▶ What you have to do
In the entries that follow, find the line containing "match m with"; from there, copy every line exactly through the line containing "taken as a parameter, applied".

[Saved data entries]
(** Each category of the run after the gate holds the result of its
    own probe, run from the state the probe before it left. *)
Lemma later_probes_own_results conn st r st' :
  later_probes conn st = (Ok r, st') ->
  exists auth apps deps aiR gql st2 st3 st4 st5,
    testAuthentication server defaultCredentials st = (Ok auth, st2) /\
    testApplicationEndpoints server st2 = (Ok apps, st3) /\
    testDeploymentEndpoints server st3 = (Ok deps, st4) /\
    testAIEndpoints server st4 = (Ok aiR, st5) /\
    testGraphQLEndpoint server st5 = (Ok gql, st') /\
    results r = mkResults conn (Some auth) (Some apps) (Some deps) (Some aiR) (Some gql).
Proof.
  unfold later_probes, bind, ret.
  destruct (testAuthentication _ _ st) as [[auth | ?] st2] eqn:E1; [| discriminate].
  destruct (testApplicationEndpoints _ st2) as [[apps | ?] st3] eqn:E2; [| discriminate].
  destruct (testDeploymentEndpoints _ st3) as [[deps | ?] st4] eqn:E3; [| discriminate].
  destruct (testAIEndpoints _ st4) as [[aiR | ?] st5] eqn:E4; [| discriminate].
  destruct (testGraphQLEndpoint _ st5) as [[gql | ?] st6] eqn:E5; [| discriminate].
  intros [= <- <-]; exists auth, apps, deps, aiR, gql, st2, st3, st4, st5.
  repeat split; assumption.
Qed.
(** * styx: the aiobotocore usage example [boto3_example.py]

    The script is one coroutine, [go], that drives an S3 client of the
    aiobotocore SDK, and a module-level guard that hands [go] to
    [asyncio.run].  The SDK is external to the repository: it is modelled as
    an arbitrary deterministic handler over an abstract world, which answers
    every call either with a value or with an exception.  The coroutine is
    embedded in a state-and-exception monad whose state carries the world and
    the trace of everything the script does. *)

From Stdlib Require Import List String ZArith Lia Bool.
From Stdlib Require Import Strings.Byte.
Import ListNotations.
Open Scope string_scope.
Open Scope list_scope.

Set Warnings "-register-all".

(** ** Python values *)

Definition bytes := list byte.

(** The values the script handles: strings, byte strings, the dictionaries
    the SDK answers with, and SDK objects (session, client, stream), which
    the script only passes back to the SDK. *)
Inductive pyval : Type :=
| PNone
| PInt (n : Z)
| PStr (s : string)
| PBytes (b : bytes)
| PObj (cls : string) (addr : N)
| PDict (items : list (string * pyval)).

Inductive exn : Type :=
| PyErr (cls : string) (arg : string).

(** [b * n] on byte strings; a count below one gives the empty string. *)
Definition bytes_mul (b : bytes) (n : Z) : bytes :=
  List.concat (List.repeat b (Z.to_nat n)).

Fixpoint dict_get (items : list (string * pyval)) (k : string) : option pyval :=
  match items with
  | [] => None
  | (k', v) :: rest => if String.eqb k' k then Some v else dict_get rest k
  end.

(** [v[k]] for a string key [k]: a dictionary is looked up and raises
    KeyError on a missing key; no other value of [pyval] accepts a string
    subscript. *)
Definition subscript (v : pyval) (k : string) : exn + pyval :=
  match v with
  | PDict items =>
      match dict_get items k with
      | Some x => inr x
      | None => inl (PyErr "KeyError" k)
      end
  | _ => inl (PyErr "TypeError" "object is not subscriptable")
  end.

(** ** Calls into the SDK

    One constructor per function or method the script calls, with the
    receiver first and the keyword arguments under their Python names. *)
Inductive call : Type :=
| get_session
| create_client (self : pyval) (service_name : string)
    (region_name aws_secret_access_key aws_access_key_id endpoint_url : string)
| aenter (mgr : pyval)
| aexit (mgr : pyval) (exc : option exn)
| put_object (self : pyval) (Bucket Key : string) (Body : bytes)
| get_object_acl (self : pyval) (Bucket Key : string)
| get_object (self : pyval) (Bucket Key : string)
| read (self : pyval)
| delete_object (self : pyval) (Bucket Key : string).

Inductive api : Type :=
| GET_SESSION | CREATE_CLIENT | AENTER | AEXIT
| PUT_OBJECT | GET_OBJECT_ACL | GET_OBJECT | READ | DELETE_OBJECT.

Definition api_of (c : call) : api :=
  match c with
  | get_session => GET_SESSION
  | create_client _ _ _ _ _ _ => CREATE_CLIENT
  | aenter _ => AENTER
  | aexit _ _ => AEXIT
  | put_object _ _ _ _ => PUT_OBJECT
  | get_object_acl _ _ _ => GET_OBJECT_ACL
  | get_object _ _ _ => GET_OBJECT
  | read _ => READ
  | delete_object _ _ _ => DELETE_OBJECT
  end.

Definition api_eqb (a b : api) : bool :=
  match a, b with
  | GET_SESSION, GET_SESSION | CREATE_CLIENT, CREATE_CLIENT
  | AENTER, AENTER | AEXIT, AEXIT | PUT_OBJECT, PUT_OBJECT
  | GET_OBJECT_ACL, GET_OBJECT_ACL | GET_OBJECT, GET_OBJECT
  | READ, READ | DELETE_OBJECT, DELETE_OBJECT => true
  | _, _ => false
  end.

(** The four remote operations of the object-storage API. *)
Definition remote (a : api) : bool :=
  match a with
  | PUT_OBJECT | GET_OBJECT_ACL | GET_OBJECT | DELETE_OBJECT => true
  | _ => false
  end.

(** The SDK as the script sees it.  [sdk_call] answers every call but
    [__aexit__]; [sdk_aexit] is the [__aexit__] of the SDK's two context
    managers (the client creator and the streaming body), which return None,
    so they never swallow the exception they are handed. *)
Record SDK (W : Type) : Type := {
  sdk_call : call -> W -> W * (exn + pyval);
  sdk_aexit : pyval -> option exn -> W -> W * (exn + unit)
}.
Arguments sdk_call {W} _ _ _.
Arguments sdk_aexit {W} _ _ _ _.

(** ** Traces *)

(** How a call is made: a plain call, an [await] expression, or the await
    that [async with] performs on [__aenter__] and [__aexit__]. *)
Inductive mode : Type := Sync | Await | AsyncWith.

Inductive event : Type :=
| Issued (m : mode) (c : call)
| Returned (c : call) (v : pyval)
| Raised (c : call) (e : exn)
| Printed (v : pyval)
| LoopCreated
| LoopClosed.

Record state (W : Type) : Type := {
  world : W;
  trace : list event
}.
Arguments world {W} _.
Arguments trace {W} _.

(** ** The monad of the script *)

Definition M (W A : Type) : Type := state W -> state W * (exn + A).

Definition ret {W A} (a : A) : M W A := fun s => (s, inr a).

Definition raise {W A} (e : exn) : M W A := fun s => (s, inl e).

Definition bind {W A B} (m : M W A) (k : A -> M W B) : M W B :=
  fun s =>
    match m s with
    | (s', inr a) => k a s'
    | (s', inl e) => (s', inl e)
    end.

Declare Scope py_scope.
Delimit Scope py_scope with py.
Notation "x <- m ;; k" := (bind m (fun x => k))
  (at level 100, m at next level, right associativity) : py_scope.
Notation "m ;; k" := (bind m (fun _ => k))
  (at level 100, right associativity) : py_scope.
Open Scope py_scope.

Definition emit {W} (ev : event) : M W unit :=
  fun s => ({| world := world s; trace := trace s ++ [ev] |}, inr tt).

Definition lift {W A} (r : exn + A) : M W A :=
  match r with
  | inl e => raise e
  | inr a => ret a
  end.

Section Script.

Context {W : Type}.
Variable sdk : SDK W.

(** A call into the SDK: the request is issued, the SDK answers from the
    current world, and the answer is recorded before the script goes on. *)
Definition invoke (m : mode) (c : call) : M W pyval :=
  emit (Issued m c);;
  fun s =>
    match sdk_call sdk c (world s) with
    | (w, inr v) =>
        ({| world := w; trace := trace s ++ [Returned c v] |}, inr v)
    | (w, inl e) =>
        ({| world := w; trace := trace s ++ [Raised c e] |}, inl e)
    end.

Definition invoke_aexit (mgr : pyval) (exc : option exn) : M W unit :=
  emit (Issued AsyncWith (aexit mgr exc));;
  fun s =>
    match sdk_aexit sdk mgr exc (world s) with
    | (w, inr _) =>
        ({| world := w; trace := trace s ++ [Returned (aexit mgr exc) PNone] |},
         inr tt)
    | (w, inl e) =>
        ({| world := w; trace := trace s ++ [Raised (aexit mgr exc) e] |},
         inl e)
    end.

Definition await (c : call) : M W pyval := invoke Await c.

(** [print] is [pprint.pprint]: the value goes to standard output. *)
Definition print (v : pyval) : M W unit := emit (Printed v).

(** [async with mgr as x: body].  [__aenter__] is awaited and its result
    bound; [__aexit__] is awaited when the block is left, with the exception
    if the block raised, and that exception is raised again afterwards. *)
Definition async_with (mgr : M W pyval) (body : pyval -> M W unit) : M W unit :=
  m <- mgr;;
  x <- invoke AsyncWith (aenter m);;
  fun s =>
    match body x s with
    | (s', inr _) => invoke_aexit m None s'
    | (s', inl e) => (invoke_aexit m (Some e);; raise e) s'
    end.

Definition AWS_ACCESS_KEY_ID : string := "xxx".
Definition AWS_SECRET_ACCESS_KEY : string := "xxx".

Definition go : M W unit :=
  let bucket := "dataintake" in
  let filename := "dummy.bin" in
  let folder := "aiobotocore" in
  let key := (folder ++ "/" ++ filename)%string in
  session <- invoke Sync get_session;;
  async_with
    (invoke Sync
       (create_client session "s3" "mordor"
          AWS_SECRET_ACCESS_KEY AWS_ACCESS_KEY_ID "http://styx-prime:8333"))
    (fun client =>
       let data := bytes_mul [x01] 1024 in
       resp <- await (put_object client bucket key data);;
       print (PStr "PUT OBJECT RESPONSE:");;
       print resp;;
       resp <- await (get_object_acl client bucket key);;
       print (PStr "GET OBJECT ACL RESPONSE:");;
       print resp;;
       resp <- await (get_object client bucket key);;
       async_with (lift (subscript resp "Body"))
         (fun stream =>
            await (read stream);;
            print (PStr "GET OBJECT RESPONSE:");;
            print resp);;
       resp <- await (delete_object client bucket key);;
       print (PStr "DELETE OBJECT RESPONSE:");;
       print resp).

(** [asyncio.run(coro)]: a new event loop is created, the coroutine runs on
    it until it is done, the loop is closed, and the coroutine's exception,
    if any, is raised to the caller.  The tasks of the loop (the one that
    wraps the coroutine, and those asyncio creates on its own while it shuts
    the loop down) belong to asyncio and are not part of the trace. *)
Definition asyncio_run (coro : M W unit) : M W unit :=
  emit LoopCreated;;
  fun s =>
    match coro s with
    | (s', inr _) => emit LoopClosed s'
    | (s', inl e) => (emit LoopClosed;; raise e) s'
    end.

(** The module body after the definitions: the guard on [__name__]. *)
Definition script (name : string) : M W unit :=
  if String.eqb name "__main__" then asyncio_run go else ret tt.

Definition start (w : W) : state W := {| world := w; trace := [] |}.

Definition run_go (w : W) : state W * (exn + unit) := go (start w).

(** How the interpreter process ends: normally, or on an exception nothing
    caught. *)
Inductive outcome : Type :=
| Finished
| Uncaught (e : exn).

Definition run_program (w : W) : state W * outcome :=
  match script "__main__" (start w) with
  | (s, inr _) => (s, Finished)
  | (s, inl e) => (s, Uncaught e)
  end.

End Script.

(** ** Reading a trace *)

(** The calls issued, in the order of issue, with the way each was made. *)
Fixpoint issued (t : list event) : list (mode * call) :=
  match t with
  | [] => []
  | Issued m c :: t' => (m, c) :: issued t'
  | _ :: t' => issued t'
  end.

Definition apis (t : list event) : list api :=
  map (fun mc => api_of (snd mc)) (issued t).

(** The calls made by an [await] expression of the source. *)
Fixpoint awaited (t : list event) : list call :=
  match t with
  | [] => []
  | Issued Await c :: t' => c :: awaited t'
  | _ :: t' => awaited t'
  end.

(** The calls of the four remote operations. *)
Definition remote_calls (t : list event) : list call :=
  filter (fun c => remote (api_of c)) (map snd (issued t)).

(** What went to standard output. *)
Fixpoint printed (t : list event) : list pyval :=
  match t with
  | [] => []
  | Printed v :: t' => v :: printed t'
  | _ :: t' => printed t'
  end.

(** The number of calls waiting for their answer after each event, starting
    from [n]: a call counts from its issue to its return or its exception. *)
Fixpoint in_flight (n : nat) (t : list event) : list nat :=
  match t with
  | [] => []
  | Issued _ _ :: t' => S n :: in_flight (S n) t'
  | Returned _ _ :: t' => pred n :: in_flight (pred n) t'
  | Raised _ _ :: t' => pred n :: in_flight (pred n) t'
  | _ :: t' => n :: in_flight n t'
  end.
(** * Build-definition resource of the Azure DevOps Terraform provider

    A shallow embedding of [azuredevops/resource_build_definition.go]: the
    translation between the Terraform resource data and the SDK's
    [build.BuildDefinition] ([expandBuildDefinition], [flattenBuildDefinition],
    [flattenRepository], [flattenVariableGroups]) and the four lifecycle
    callbacks built on top of it.

    Go values are modelled as the code has them: a pointer field is an
    [option], [map[string]interface{}] is a [gmap string iface], an [error]
    is its message, and a call that can return an error or panic returns an
    [outcome]. *)

From Stdlib Require Import ZArith Lia Ascii String DecimalString DecimalPos.
From stdpp Require Import base option strings list gmap.

Local Open Scope string_scope.
Local Open Scope Z_scope.

(** ** Results of Go calls *)

(** A Go [error] value is represented by its message ([err.Error()]). *)
Definition error := string.

(** What a call yields: its results on a [nil] error, a non-nil [error], or
    a run-time panic (failed single-value type assertion, nil dereference). *)
Inductive outcome (A : Type) : Type :=
  | Ok (a : A)
  | Err (e : error)
  | Panic.
Arguments Ok {A} a.
Arguments Err {A} e.
Arguments Panic {A}.

Definition outcome_bind {A B} (f : A -> outcome B) (m : outcome A) : outcome B :=
  match m with
  | Ok a => f a
  | Err e => Err e
  | Panic => Panic
  end.

#[export] Instance outcome_mret : MRet outcome := fun _ a => Ok a.
#[export] Instance outcome_mbind : MBind outcome := fun _ _ f m => outcome_bind f m.

(** [*p] for a pointer [p]: a nil pointer panics. *)
Definition deref {A} (p : option A) : outcome A :=
  match p with
  | Some a => Ok a
  | None => Panic
  end.

(** ** The pieces of the Go standard library the resource calls *)

Module strings.

Definition RuneSelf : Z := 128.

Definition byteOf (c : ascii) : Z := Z.of_N (N_of_ascii c).

Section EqualFold.
(** [strings.EqualFold] compares byte by byte while both strings are
    ASCII and switches to rune-wise Unicode simple folding at the first
    byte [>= RuneSelf]. That second loop needs the Unicode tables and is
    taken as a parameter, applied to the two remaining suffixes. *)
Variable unicodeFold : string -> string -> bool.

Fixpoint EqualFold (s t : string) : bool :=
  match s, t with
  | String a s', String b t' =>
      let sr := byteOf a in
      let tr := byteOf b in
      if RuneSelf <=? Z.lor sr tr then unicodeFold s t
      else if tr =? sr then EqualFold s' t'
      else
        (* make sr < tr to simplify what follows *)
        let lo := if tr <? sr then tr else sr in
        let hi := if tr <? sr then sr else tr in
        (* ASCII only, lo/hi must be upper/lower case *)
        if (65 <=? lo) && (lo <=? 90) && (hi =? lo + 97 - 65)
        then EqualFold s' t'
        else false
  | EmptyString, EmptyString => true
  | _, _ => false
  end.
End EqualFold.

End strings.

Module strconv.

Definition maxInt : Z := 2 ^ 63 - 1.
Definition minInt : Z := - 2 ^ 63.

(** [ch -= '0'; if ch > 9 { syntax error }] on a byte. *)
Definition digit (c : ascii) : option Z :=
  let ch := (strings.byteOf c - 48) mod 256 in
  if 9 <? ch then None else Some ch.

Fixpoint digits (s : string) (n : Z) : option Z :=
  match s with
  | EmptyString => Some n
  | String c s' =>
      match digit c with
      | Some ch => digits s' (n * 10 + ch)
      | None => None
      end
  end.

Definition isSign (c : ascii) : bool :=
  (strings.byteOf c =? 45) || (strings.byteOf c =? 43).

(** [strconv.Atoi] for a 64-bit [int]: an optional sign followed by at
    least one decimal digit, the value within the range of [int]; any
    other input is an error ([None]). *)
Definition Atoi (s : string) : option Z :=
  match s with
  | EmptyString => None
  | String c rest =>
      let body := if isSign c then rest else s in
      match body with
      | EmptyString => None
      | _ =>
          match digits body 0 with
          | Some n =>
              let n := if strings.byteOf c =? 45 then - n else n in
              if (minInt <=? n) && (n <=? maxInt) then Some n else None
          | None => None
          end
      end
  end.

(** [strconv.Itoa]: the decimal rendering, with a leading [-] below zero. *)
Definition Itoa (n : Z) : string := NilZero.string_of_int (Z.to_int n).

End strconv.

Module fmt.
(** [fmt.Sprintf(prefix + "%s" + suffix, s)]. *)
Definition Sprintf_s (prefix suffix s : string) : string := prefix +:+ s +:+ suffix.

(** [fmt.Errorf(prefix + "%+v", err)] for a plain error: the message of
    [err] after the prefix. *)
Definition Errorf_v (prefix : string) (err : error) : error := prefix +:+ err.

(** [fmt.Sprintf("%d", n)]: the decimal rendering of an [int]. *)
Definition Sprintf_d (n : Z) : string := strconv.Itoa n.
End fmt.

(** ** Dynamically typed values *)

(** A value of type [interface{}], as far as the resource looks into it:
    the nil interface, a string, an int or a bool. *)
Inductive iface : Type :=
  | INil
  | IString (s : string)
  | IInt (n : Z)
  | IBool (b : bool).

(** [m[key].(string)]: indexing a missing key gives the nil interface, and
    the single-value assertion panics on anything that is not a string. *)
Definition assertString (v : option iface) : outcome string :=
  match v with
  | Some (IString s) => Ok s
  | _ => Panic
  end.

(** ** The SDK's build types

    Package [build] of the Azure DevOps Go SDK is an external dependency.
    The structs keep the fields the resource reads or writes; every field
    is a pointer there, hence an [option] here. *)
Module build.

Record VariableGroup := { vg_Id : option Z }.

▶ Answer area
  match m with
  | Ok a => f a
  | Err e => Err e
  | Panic => Panic
  end.

#[export] Instance outcome_mret : MRet outcome := fun _ a => Ok a.
#[export] Instance outcome_mbind : MBind outcome := fun _ _ f m => outcome_bind f m.

(** [*p] for a pointer [p]: a nil pointer panics. *)
Definition deref {A} (p : option A) : outcome A :=
  match p with
  | Some a => Ok a
  | None => Panic
  end.

(** ** The pieces of the Go standard library the resource calls *)

Module strings.

Definition RuneSelf : Z := 128.

Definition byteOf (c : ascii) : Z := Z.of_N (N_of_ascii c).

Section EqualFold.
(** [strings.EqualFold] compares byte by byte while both strings are
    ASCII and switches to rune-wise Unicode simple folding at the first
    byte [>= RuneSelf]. That second loop needs the Unicode tables and is
    taken as a parameter, applied to the two remaining suffixes. *)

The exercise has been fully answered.